Arkansas Girls Lead
In our current society, we often find ourselves in a hyper-partisan world where it seems increasingly difficult to reach consensus on any issue.
If you’ve ever watched the Arkansas General Assembly debate a highly controversial piece of legislation, you might conclude your local lawmakers are just as deeply divided as those in Washington.
But I want to let you in on a little secret: most of us are friends. In fact, we probably had dinner together minutes after you watched us vote down one another’s bills.
There’s also a group with a very special bond within the walls of the State Capitol… and that’s the women of the House.
There are 26 of us right now. In November, we broke a record for the highest number of women voted into the House in the general election. After a special election in 2020, there were 27 of us for a short time.

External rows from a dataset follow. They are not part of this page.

(** The last step keeps the wait coherent, and an idle answer means that nothing was marked. *)
Lemma finish_check_spec env vm account ws pinned now w vm' a ws' busy av wr :
  coherent now w -> finish_check env vm account ws pinned now w = Eligible vm' a ws' busy av wr ->
  vm' = vm /\ a = account /\ ws' = ws /\ coherent now {| w_busy := busy; w_availableAt := av; w_reason := wr |} /\
  (busy = false -> w_busy w = false /\ Kernel.rustKernelBusy ws = false /\
     (pinned = false -> forall q, accountQuota env = Some q -> q_canAccept q = QuotaOk)) /\
  (Kernel.rustKernelBusy ws = false -> (truthy ws && Kernel.rustKernelProcessUp ws && negb (Kernel.rustKernelReachable ws)) = false).
Proof.
  intros Hw. unfold finish_check. set (gated := match accountQuota env with Some q => _ | None => _ end).
  assert (Hg : match gated with
               | inr w' => coherent now w' /\ (w_busy w' = false -> w_busy w = false /\
                   (pinned = false -> forall q, accountQuota env = Some q -> q_canAccept q = QuotaOk))
               | inl _ => True
               end).
  { unfold gated. destruct (accountQuota env) as [q|]; [|by split]. destruct pinned; [by split|].
    destruct (q_canAccept q) as [|r reset] eqn:E; [split; [done|]; intros Hb; split; [done|]; by intros _ q' [= <-]|].
    destruct (String.eqb r "concurrency_limit"); [by split; [by apply (mark_coherent true)|]|].
    destruct (String.eqb r "rpm_limit"); [by split; [by apply (mark_coherent true)|]|done]. }
  destruct gated as [r|w']; [done|]. destruct Hg as [Hc Hb]. destruct (Kernel.rustKernelBusy ws) eqn:Ek.
  - intros [= <- <- <- <- <- <-]. split; [done|]. split; [done|]. split; [done|]. split; [|done].
    apply (mark_coherent true now "slot_busy" JNull w') in Hc. destruct Hc. by split.
  - destruct (_ && _) eqn:Er; [done|]. intros [= <- <- <- <- <- <-]. split; [done|]. split; [done|]. split; [done|]. split; [by destruct Hc; split|].
    split; [|done]. intros Hi. destruct (Hb Hi). by split.
Qed.
(* ===== verification/Selection.v ===== *)
(** * Selecting and reserving ([selectAndReserve] of src/src/lib/pool/pool-scheduler.mjs)

    A call is a sequence of rounds: rank the candidates, try to reserve them one after the
    other, and when nobody could be reserved fail, throw or wait for capacity.  What a round
    meets - its candidates, the sticky binding, the account quota's answers, the queues, the
    clock, how its wait ends, and what other requests did to the counters and the turns since
    the round before - is the record [round].  The caller may abort, and a read may throw. *)

From S2P Require Import Prelude.
From S2P Require Import JsValue.
From S2P Require Import JsText.
From S2P Require Import Eligibility.
From S2P Require Import ErrorPolicy.
From S2P Require Import Scheduler.
From S2P Require Import Ranking.
From S2P Require Import Waiting.
#[local] Open Scope string_scope.
#[local] Open Scope list_scope.
#[local] Open Scope js_scope.

Definition isUnboundAuthCooldown (c : candidate) (bound : option binding) (stickyCleared : bool) : bool :=
  match bound with
  | Some b =>
    stickyCleared && bound_to b c && match waitReason c with Some r => String.eqb r "account_cooldown" | None => false end &&
    Gate.isAuthCooldownReason (JStr (cooldownReason c))
  | None => false
  end.

(** [Number(candidate.availableAt) || 0] of the candidates, those to come. *)
Definition wake_times (now : num) (cs : list candidate) : list num :=
  List.filter (num_ltb now) (map (fun c => match availableAt c with Some t => if truthy (JNum t) then t else Fin 0 | None => Fin 0 end) cs).

Record snapshot := {
  sn_reason : string; sn_wait_ms : num; soonest_available_ms : option num; wait_reasons : list string; eligible_count : nat; available_count : nat;
  sn_sticky_cleared : bool;
}.
Definition selectionSnapshot (candidates available waitPool : list candidate) (reason : string) (waitMs : num) (stickyCleared : bool) (now : num) : snapshot :=
  {| sn_reason := reason; sn_wait_ms := waitMs;
     soonest_available_ms := match wake_times now waitPool with [] => None | l => Some (num_sub (num_min_list l) now) end;
     wait_reasons := uniq (omap (fun c => waitReason c) waitPool);
     eligible_count := length candidates; available_count := length available; sn_sticky_cleared := stickyCleared |}.

(** How [waitForCapacity] ends. *)
Inductive wait_end := Woken | TimedOut | WaitQueueFull | Aborted.

Record round := {
  r_candidates : list candidate; r_bound : option binding; r_acquired : string -> option bool; r_waiters : string -> Z; r_now : num; r_wait : wait_end;
  (** Other requests reserve and release, and take turns, while this one waits and reads. *)
  r_others : Reservations.counters -> Reservations.counters; r_turns : rotation -> rotation;
  (** The caller aborted, or a read threw, before there were candidates. *)
  r_failed : option string;
}.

Some of us have kids at home. Some of us are grandparents. Some of us are attorneys and others put our careers on hold to raise children. We are diverse in age, race, and socio-economic status. But there is not one woman serving in the Arkansas House right now who I wouldn’t call upon if I needed help. And in turn, I’d drop everything if one of my colleagues called me.
In 2017, the women of the House started a movement called #ARGirlsLead. Each of us has a unique story to share about our journey on the road to our current leadership position. We share those stories on our social media pages for #ARGirlsLead. You can find our social media pages by searching #ARGirlsLead. We also visit schools and provide shadow and mentor opportunities for girls in our districts.
The purpose of this movement is to promote positive self-image and leadership for young girls across the state. This is an opportunity for female lawmakers to use their own experiences and stories to help the next generation.
These stories have helped young girls see themselves in a leadership role.
Among females in the House, there are stories of overcoming physical and learning disabilities, sickness, grief, and even sexual abuse. The point is to show girls no matter what your circumstances are, you can rise above and use your experience to make our state a better place.
We share these experiences with one another often. The women of the House occasionally have get-togethers in our homes or meet for dinner after work.
Sometimes we talk about legislation, but most of the time we’re talking about what we’re reading, watching on Netflix, or what’s happening at home.
It is these conversations that create better legislation.
What I’ve noticed is that when we know one another on that personal level, we can trust each other’s intent is always good. So, when we see a bill we might not like at first glance, we’re comfortable enough to suggest changes with one another.
Working with the other political party can lead to more effective governance and better outcomes for the people. Collaboration and compromise are essential in a democratic system, and by working together, legislators can find common ground and pass legislation that addresses the needs and concerns of a wider range of constituents.
In my eight years at the House, I’ve witnessed great progress for women. We’ve created paid maternity leave to state employees, expanded coverage for new mothers on Medicaid, and strengthened economic opportunity for women business owners. We’re just getting started.
Approximately 2,451 women serve in the 50 state legislatures in 2023, making up 33% of all state legislators nationwide. This percentage is the highest we’ve seen in our nation’s history.
After the 2022 elections, women legislators reached a historical record of representation. This represents a steady increase over the past four years, with a significant increase since 2018 when women represented 25% of legislative bodies.
Across the nation 97 women serve as speaker of the House, president of the Senate, speaker pro tem, Senate president pro tem, majority leader or minority leader for the 2023 legislative session. This is the highest number of women serving in leadership to date.
There is still vast room for improvement. Arkansas has not yet had a female Senate president or a female speaker of the House. We still have wage gaps in earnings, and maternal health still needs improvement.
I’m optimistic about the future for Arkansas women because I’ve been so fortunate to work with women who won’t rest until progress is made.
Regardless of our political differences, the moment we step out of the chamber doors, our shared connection as Arkansans takes precedence. We all want to make Arkansas an even better place for the next generation.